§ Assignment
Look through the data below and extract, unchanged, the lines from the one that contains "shape (core <$>" to the one that contains "split; [right; split;", both included.
--- --- ---
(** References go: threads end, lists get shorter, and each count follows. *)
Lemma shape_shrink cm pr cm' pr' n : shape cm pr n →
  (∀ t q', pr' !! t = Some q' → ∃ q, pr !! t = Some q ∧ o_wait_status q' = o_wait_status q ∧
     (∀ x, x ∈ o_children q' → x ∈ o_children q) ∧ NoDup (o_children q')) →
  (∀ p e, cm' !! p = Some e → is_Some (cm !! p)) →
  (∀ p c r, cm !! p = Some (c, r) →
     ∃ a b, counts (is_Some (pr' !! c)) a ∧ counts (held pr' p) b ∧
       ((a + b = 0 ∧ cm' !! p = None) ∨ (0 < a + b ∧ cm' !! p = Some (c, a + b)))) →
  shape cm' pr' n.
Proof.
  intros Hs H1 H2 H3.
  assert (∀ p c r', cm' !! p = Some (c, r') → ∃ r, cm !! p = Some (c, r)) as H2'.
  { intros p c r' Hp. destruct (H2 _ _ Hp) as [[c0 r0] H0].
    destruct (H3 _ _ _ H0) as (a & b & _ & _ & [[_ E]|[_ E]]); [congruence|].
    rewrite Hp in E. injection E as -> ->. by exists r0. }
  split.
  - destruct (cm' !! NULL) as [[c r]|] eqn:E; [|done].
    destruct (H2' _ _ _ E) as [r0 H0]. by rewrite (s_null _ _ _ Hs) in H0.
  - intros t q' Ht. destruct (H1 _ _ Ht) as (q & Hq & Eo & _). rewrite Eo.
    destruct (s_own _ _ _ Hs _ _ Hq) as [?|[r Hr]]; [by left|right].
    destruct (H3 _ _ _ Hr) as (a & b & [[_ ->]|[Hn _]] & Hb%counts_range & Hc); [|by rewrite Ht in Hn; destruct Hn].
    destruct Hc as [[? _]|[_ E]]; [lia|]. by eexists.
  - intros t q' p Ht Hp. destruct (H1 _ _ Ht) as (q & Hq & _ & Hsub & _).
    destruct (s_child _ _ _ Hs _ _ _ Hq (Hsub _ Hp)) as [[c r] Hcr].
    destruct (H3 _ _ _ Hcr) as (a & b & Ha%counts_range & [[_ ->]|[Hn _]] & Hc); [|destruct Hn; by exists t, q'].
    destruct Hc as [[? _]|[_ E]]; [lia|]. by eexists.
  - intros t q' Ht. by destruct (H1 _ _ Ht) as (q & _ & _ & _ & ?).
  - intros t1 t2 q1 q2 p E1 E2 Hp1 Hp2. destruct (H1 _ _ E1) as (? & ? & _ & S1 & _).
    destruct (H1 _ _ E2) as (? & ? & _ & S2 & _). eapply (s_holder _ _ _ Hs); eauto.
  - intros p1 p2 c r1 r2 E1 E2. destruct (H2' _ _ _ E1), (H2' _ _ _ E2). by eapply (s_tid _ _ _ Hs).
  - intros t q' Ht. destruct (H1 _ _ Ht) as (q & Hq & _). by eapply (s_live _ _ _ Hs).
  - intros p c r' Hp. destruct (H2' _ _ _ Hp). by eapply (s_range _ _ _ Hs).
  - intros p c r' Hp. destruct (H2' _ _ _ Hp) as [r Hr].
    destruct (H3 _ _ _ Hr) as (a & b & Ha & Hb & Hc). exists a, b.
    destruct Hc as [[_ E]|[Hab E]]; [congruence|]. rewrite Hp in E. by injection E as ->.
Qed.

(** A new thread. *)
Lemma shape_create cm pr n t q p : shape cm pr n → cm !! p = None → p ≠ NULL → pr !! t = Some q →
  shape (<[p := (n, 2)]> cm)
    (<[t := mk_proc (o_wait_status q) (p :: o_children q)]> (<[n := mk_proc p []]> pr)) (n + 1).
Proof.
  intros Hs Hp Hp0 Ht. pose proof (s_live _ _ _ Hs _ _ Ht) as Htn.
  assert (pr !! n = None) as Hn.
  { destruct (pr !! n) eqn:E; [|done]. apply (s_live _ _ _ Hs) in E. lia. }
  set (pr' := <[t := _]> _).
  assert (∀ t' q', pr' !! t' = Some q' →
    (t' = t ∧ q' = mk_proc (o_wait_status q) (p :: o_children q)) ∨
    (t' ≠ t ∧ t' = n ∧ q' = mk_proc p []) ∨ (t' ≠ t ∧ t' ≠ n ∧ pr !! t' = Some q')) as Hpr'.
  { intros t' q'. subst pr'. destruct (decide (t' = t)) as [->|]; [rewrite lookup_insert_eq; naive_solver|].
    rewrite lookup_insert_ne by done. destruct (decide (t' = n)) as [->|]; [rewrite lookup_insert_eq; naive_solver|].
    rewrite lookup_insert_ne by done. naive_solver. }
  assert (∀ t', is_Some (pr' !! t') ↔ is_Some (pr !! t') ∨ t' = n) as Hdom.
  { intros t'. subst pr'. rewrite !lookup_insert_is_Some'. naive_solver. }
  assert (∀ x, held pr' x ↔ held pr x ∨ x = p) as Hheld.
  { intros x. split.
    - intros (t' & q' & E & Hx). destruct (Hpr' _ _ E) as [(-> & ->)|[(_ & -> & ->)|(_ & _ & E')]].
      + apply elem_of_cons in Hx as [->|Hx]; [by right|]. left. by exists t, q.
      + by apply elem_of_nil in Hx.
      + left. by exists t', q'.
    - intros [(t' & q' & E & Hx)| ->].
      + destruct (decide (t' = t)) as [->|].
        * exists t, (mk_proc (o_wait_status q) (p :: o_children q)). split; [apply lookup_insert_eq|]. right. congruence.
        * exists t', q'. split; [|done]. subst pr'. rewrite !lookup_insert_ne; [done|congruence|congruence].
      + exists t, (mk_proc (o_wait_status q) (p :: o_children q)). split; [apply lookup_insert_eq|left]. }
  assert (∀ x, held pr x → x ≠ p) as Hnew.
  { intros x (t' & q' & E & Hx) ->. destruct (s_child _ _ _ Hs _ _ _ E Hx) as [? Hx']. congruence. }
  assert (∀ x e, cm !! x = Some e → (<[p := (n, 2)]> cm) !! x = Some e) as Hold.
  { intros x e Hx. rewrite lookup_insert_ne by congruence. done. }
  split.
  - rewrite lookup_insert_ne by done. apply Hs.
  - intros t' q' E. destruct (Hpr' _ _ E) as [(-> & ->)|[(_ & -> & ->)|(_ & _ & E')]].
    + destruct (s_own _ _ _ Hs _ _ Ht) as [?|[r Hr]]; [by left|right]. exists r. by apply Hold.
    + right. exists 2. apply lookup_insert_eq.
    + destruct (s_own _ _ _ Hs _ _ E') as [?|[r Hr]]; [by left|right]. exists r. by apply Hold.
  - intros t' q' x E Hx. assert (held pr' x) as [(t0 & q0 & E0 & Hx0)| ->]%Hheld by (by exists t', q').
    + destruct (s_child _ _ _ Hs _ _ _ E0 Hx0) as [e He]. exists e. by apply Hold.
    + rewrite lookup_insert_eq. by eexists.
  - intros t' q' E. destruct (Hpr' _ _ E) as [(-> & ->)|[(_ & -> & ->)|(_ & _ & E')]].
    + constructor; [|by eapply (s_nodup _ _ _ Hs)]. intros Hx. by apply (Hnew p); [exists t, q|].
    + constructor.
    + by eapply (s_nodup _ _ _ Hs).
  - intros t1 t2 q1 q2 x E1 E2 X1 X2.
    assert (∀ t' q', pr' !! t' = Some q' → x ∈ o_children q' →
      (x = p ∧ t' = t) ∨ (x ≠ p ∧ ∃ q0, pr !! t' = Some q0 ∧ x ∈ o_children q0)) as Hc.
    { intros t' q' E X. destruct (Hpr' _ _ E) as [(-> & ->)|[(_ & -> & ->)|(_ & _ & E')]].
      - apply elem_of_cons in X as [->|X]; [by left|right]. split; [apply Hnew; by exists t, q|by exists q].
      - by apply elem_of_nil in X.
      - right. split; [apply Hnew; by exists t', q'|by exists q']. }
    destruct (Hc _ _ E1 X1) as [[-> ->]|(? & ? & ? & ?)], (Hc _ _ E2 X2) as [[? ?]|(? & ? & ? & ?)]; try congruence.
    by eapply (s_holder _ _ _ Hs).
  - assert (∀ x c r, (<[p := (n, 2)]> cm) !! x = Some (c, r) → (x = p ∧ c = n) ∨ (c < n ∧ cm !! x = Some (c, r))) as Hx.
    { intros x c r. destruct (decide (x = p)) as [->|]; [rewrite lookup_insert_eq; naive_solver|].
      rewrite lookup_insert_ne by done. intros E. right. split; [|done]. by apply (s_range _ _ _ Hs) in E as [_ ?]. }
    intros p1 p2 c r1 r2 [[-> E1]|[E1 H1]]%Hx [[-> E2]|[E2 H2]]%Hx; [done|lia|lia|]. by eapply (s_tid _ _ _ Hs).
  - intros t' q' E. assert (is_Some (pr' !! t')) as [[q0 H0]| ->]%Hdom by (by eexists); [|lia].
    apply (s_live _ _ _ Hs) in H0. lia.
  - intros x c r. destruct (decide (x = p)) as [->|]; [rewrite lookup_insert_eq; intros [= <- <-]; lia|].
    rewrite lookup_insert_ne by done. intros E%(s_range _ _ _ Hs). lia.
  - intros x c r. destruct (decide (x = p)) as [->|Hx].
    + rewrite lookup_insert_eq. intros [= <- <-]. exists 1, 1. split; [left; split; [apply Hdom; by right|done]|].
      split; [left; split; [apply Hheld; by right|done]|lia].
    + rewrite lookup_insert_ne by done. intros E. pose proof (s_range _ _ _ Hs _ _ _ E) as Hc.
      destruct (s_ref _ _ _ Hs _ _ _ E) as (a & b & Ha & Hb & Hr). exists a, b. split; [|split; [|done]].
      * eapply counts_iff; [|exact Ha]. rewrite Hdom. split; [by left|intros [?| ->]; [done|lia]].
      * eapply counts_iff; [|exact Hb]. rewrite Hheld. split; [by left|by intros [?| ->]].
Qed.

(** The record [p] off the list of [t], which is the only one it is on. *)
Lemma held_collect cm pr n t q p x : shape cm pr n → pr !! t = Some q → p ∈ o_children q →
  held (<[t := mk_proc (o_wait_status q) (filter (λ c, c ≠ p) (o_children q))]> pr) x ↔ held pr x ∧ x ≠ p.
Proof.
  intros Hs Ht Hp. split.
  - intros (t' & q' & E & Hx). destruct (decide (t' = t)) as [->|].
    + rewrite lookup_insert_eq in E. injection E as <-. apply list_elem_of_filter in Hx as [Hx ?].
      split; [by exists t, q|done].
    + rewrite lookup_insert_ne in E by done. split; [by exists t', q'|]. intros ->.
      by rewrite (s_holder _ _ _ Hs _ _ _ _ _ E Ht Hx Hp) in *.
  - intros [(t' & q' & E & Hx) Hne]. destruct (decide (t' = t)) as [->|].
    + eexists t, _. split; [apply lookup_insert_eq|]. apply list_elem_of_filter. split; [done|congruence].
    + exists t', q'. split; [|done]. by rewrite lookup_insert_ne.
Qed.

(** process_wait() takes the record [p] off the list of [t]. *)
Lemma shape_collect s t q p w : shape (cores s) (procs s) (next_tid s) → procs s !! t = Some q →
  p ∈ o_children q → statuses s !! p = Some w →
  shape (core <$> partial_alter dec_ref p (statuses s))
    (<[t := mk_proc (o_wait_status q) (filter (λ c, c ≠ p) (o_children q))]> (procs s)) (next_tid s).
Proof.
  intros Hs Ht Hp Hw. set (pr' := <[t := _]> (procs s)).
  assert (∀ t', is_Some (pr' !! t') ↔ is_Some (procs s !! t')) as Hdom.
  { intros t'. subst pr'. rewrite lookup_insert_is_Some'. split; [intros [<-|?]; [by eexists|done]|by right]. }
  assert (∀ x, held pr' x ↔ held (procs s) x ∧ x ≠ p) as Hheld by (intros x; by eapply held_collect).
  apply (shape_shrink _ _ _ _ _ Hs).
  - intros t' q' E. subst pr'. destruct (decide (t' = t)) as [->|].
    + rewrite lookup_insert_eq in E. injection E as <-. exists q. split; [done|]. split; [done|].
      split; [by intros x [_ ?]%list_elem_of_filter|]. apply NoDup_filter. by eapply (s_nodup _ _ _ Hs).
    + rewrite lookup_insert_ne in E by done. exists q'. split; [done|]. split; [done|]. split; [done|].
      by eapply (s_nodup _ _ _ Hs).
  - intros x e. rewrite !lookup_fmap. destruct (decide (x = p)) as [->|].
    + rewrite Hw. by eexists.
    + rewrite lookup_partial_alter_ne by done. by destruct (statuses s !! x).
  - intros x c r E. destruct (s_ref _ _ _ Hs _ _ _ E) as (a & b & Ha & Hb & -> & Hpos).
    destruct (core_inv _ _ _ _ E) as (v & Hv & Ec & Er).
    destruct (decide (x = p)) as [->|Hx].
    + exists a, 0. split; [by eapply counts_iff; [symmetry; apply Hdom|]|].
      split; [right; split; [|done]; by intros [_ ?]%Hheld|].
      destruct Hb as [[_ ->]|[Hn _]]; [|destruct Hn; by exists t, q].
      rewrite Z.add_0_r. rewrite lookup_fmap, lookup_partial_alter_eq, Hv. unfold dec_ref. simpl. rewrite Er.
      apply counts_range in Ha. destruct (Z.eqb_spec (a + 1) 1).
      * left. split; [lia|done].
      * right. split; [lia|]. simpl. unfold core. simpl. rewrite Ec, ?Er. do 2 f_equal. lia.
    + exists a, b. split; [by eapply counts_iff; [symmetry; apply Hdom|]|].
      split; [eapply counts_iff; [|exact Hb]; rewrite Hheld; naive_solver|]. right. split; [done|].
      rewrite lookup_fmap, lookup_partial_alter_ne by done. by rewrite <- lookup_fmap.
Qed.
--- --- ---
§ The completed task
  shape (core <$> partial_alter dec_ref p (statuses s))
    (<[t := mk_proc (o_wait_status q) (filter (λ c, c ≠ p) (o_children q))]> (procs s)) (next_tid s).
Proof.
  intros Hs Ht Hp Hw. set (pr' := <[t := _]> (procs s)).
  assert (∀ t', is_Some (pr' !! t') ↔ is_Some (procs s !! t')) as Hdom.
  { intros t'. subst pr'. rewrite lookup_insert_is_Some'. split; [intros [<-|?]; [by eexists|done]|by right]. }
  assert (∀ x, held pr' x ↔ held (procs s) x ∧ x ≠ p) as Hheld by (intros x; by eapply held_collect).
  apply (shape_shrink _ _ _ _ _ Hs).
  - intros t' q' E. subst pr'. destruct (decide (t' = t)) as [->|].
    + rewrite lookup_insert_eq in E. injection E as <-. exists q. split; [done|]. split; [done|].
      split; [by intros x [_ ?]%list_elem_of_filter|]. apply NoDup_filter. by eapply (s_nodup _ _ _ Hs).
    + rewrite lookup_insert_ne in E by done. exists q'. split; [done|]. split; [done|]. split; [done|].
      by eapply (s_nodup _ _ _ Hs).
  - intros x e. rewrite !lookup_fmap. destruct (decide (x = p)) as [->|].
    + rewrite Hw. by eexists.
    + rewrite lookup_partial_alter_ne by done. by destruct (statuses s !! x).
  - intros x c r E. destruct (s_ref _ _ _ Hs _ _ _ E) as (a & b & Ha & Hb & -> & Hpos).
    destruct (core_inv _ _ _ _ E) as (v & Hv & Ec & Er).
    destruct (decide (x = p)) as [->|Hx].
    + exists a, 0. split; [by eapply counts_iff; [symmetry; apply Hdom|]|].
      split; [right; split; [|done]; by intros [_ ?]%Hheld|].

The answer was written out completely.